From here on out a nurse is going to check my groin every 15 minutes pretty much for 24 hours. The fact that they tried to put a gown on me is ludicrous. It just gets in the way of the ECG, the IV Drip, and has to be moved every 15 minutes anyway.
Adrian is needed with the patient next door, who sounds like she’s having a stroke. Complete with slurred speech. So Carissa takes over the primary care.
6:30pm They serve Roast lamb with veggies and gravy for dinner. I’ve been ‘nil per mouth’ since my heart attack and am ravenous. But I’m still not meant to be moving. I can smell the meat and begin salivating.
“Hey Carissa, what’s the chance of eating before that lamb goes cold? Is there any way perhaps you could cut the food, and I’ll just shovel it into my mouth?”
Carissa feeds me. Wow. First #10.
3:30pm The family and I can spend time with each other. Everyone is here: Lucy, all four girls, and all three boyfriends. It’s like a deathbed scene from Macbeth, only without the jealousy, bitterness, and waiting for the old man to die.
Just as well because I don’t have any pithy sayings or wise words for them.
On the contrary, everyone is in high spirits. We’re bantering as ever. I expect that each of them will feel the pressure in their own way and own time. Despite the speedy care, and fantastic prognosis, this was a near-death experience of someone very close to each of them.
With that in mind, however, the family rallied together as they always do. They all support each other, with transport, navigation, meals, emotional care. If you read the family WhatsApp conversation, there’s no change in the cadence, just the content. The humour is as black as ever. Leah suggests I only had a heart attack to get the family together because Amanzi was lamenting July-August as the months we don’t have a family event to celebrate.
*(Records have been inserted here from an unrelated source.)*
Definition rec_gateway : DnsRecord := {| rec_Name := "gateway"; rec_IP := [192; 168; 127; 1]; rec_Regexp := None |}.
Definition rec_crc : DnsRecord := {| rec_Name := ""; rec_IP := [192; 168; 127; 2]; rec_Regexp := Some "crc" |}.
Definition zone_containers : Zone :=
  {| zone_Name := "containers.internal."; zone_Records := [rec_gateway]; DefaultIP := [] |}.
Definition zone_crc : Zone :=
  {| zone_Name := "crc.testing."; zone_Records := [rec_crc]; DefaultIP := [192; 168; 127; 3] |}.
Definition query (name : string) : Question := {| q_Name := name; Qtype := TypeA; Qclass := ClassINET |}.
Definition request (q : Question) (edns : list RR) : Msg :=
  {| msg_Id := 7; Response := false; Opcode := OpcodeQuery; RecursionDesired := true;
     RecursionAvailable := false; CheckingDisabled := false; Rcode := 0;
     msg_Question := [q]; msg_Answer := []; msg_Extra := edns |}.
Definition opt_1232 : RR :=
  {| rr_Hdr := {| hdr_Name := "."; Rrtype := TypeOPT; Class_ := 1232; Ttl := 0 |}; rr_Data := RD_OPT |}.

Lemma addAnswers_in_zone_witness :
  addAnswers literal_match no_names [zone_containers; zone_crc] (request (query "crc.crc.testing.") []) =
  add_answer (answer (query "crc.crc.testing.") TypeA (RD_A [192; 168; 127; 2]))
    (request (query "crc.crc.testing.") []).
Proof.
  rewrite (addAnswers_in_zone literal_match no_names [zone_containers] zone_crc [] (query "crc.crc.testing.") "crc").
  - done.
  - done.
  - by repeat constructor.
  - done.
Defined.

Lemma added_record_served_witness :
  resp_Status (DNS_Mux (λ _, "") (λ _, inr zone_crc)
    {| req_Method := MethodPost; req_Path := "/add"; req_RemoteAddr := ""; req_Body := "{}" |}
    [zone_containers]).2 = StatusOK.
Proof.
  pose proof (added_record_served literal_match no_names (λ _, "") (λ _, inr zone_crc) "{}" ""
    zone_crc [zone_containers] (query "crc.crc.testing.") "crc" 0 rec_crc eq_refl eq_refl eq_refl) as H.
  apply H; [|done]. intros z ->%list_elem_of_singleton _. by vm_compute.
Defined.

Lemma shadowed_zone_unused_witness :
  addAnswers literal_match no_names
    [{| zone_Name := "testing."; zone_Records := []; DefaultIP := [] |}; zone_crc]
    (request (query "crc.crc.testing.") []) =
  addAnswers literal_match no_names [{| zone_Name := "testing."; zone_Records := []; DefaultIP := [] |}]
    (request (query "crc.crc.testing.") []).
Proof.
  exact (shadowed_zone_unused literal_match no_names []
    {| zone_Name := "testing."; zone_Records := []; DefaultIP := [] |} [] zone_crc [] "crc"
    (request (query "crc.crc.testing.") []) eq_refl).
Defined.

Lemma handle_reply_witness :
  ∃ m, handleUDP literal_match no_names keep_all [zone_containers]
         (request (query "gateway.containers.internal.") [opt_1232]) = Ok m ∧ msg_Id m = 7.
Proof.
  destruct (handle_reply literal_match no_names keep_all [zone_containers]
    (request (query "gateway.containers.internal.") [opt_1232])
    (query "gateway.containers.internal.") (Some 1232) eq_refl eq_refl) as (m & Hu & _ & Hi & _).
  exists m. split; [exact Hu|exact Hi].
Defined.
It’s not like the family is merely resilient to disaster, but thrives despite what’s happening. Whether things are going well, or up shit creek without a paddle, the family just rolls on. Not resilient vs fragile, rather anti-fragile.
Beyond the family, friends from all over the world and all times of my, Lucy’s and the girls’ lives are reaching out. Connecting. Some are continuing conversations, some re-initiating contact, and some meeting others for the first time.
I know that over the coming days and weeks it’s this vast caring network that is going to make the difference for my recovery.
HTSAHA #10 Build an anti-fragile network of family and friends
And I honestly can’t tell you how to do that, except it takes time and investment in peoples lives.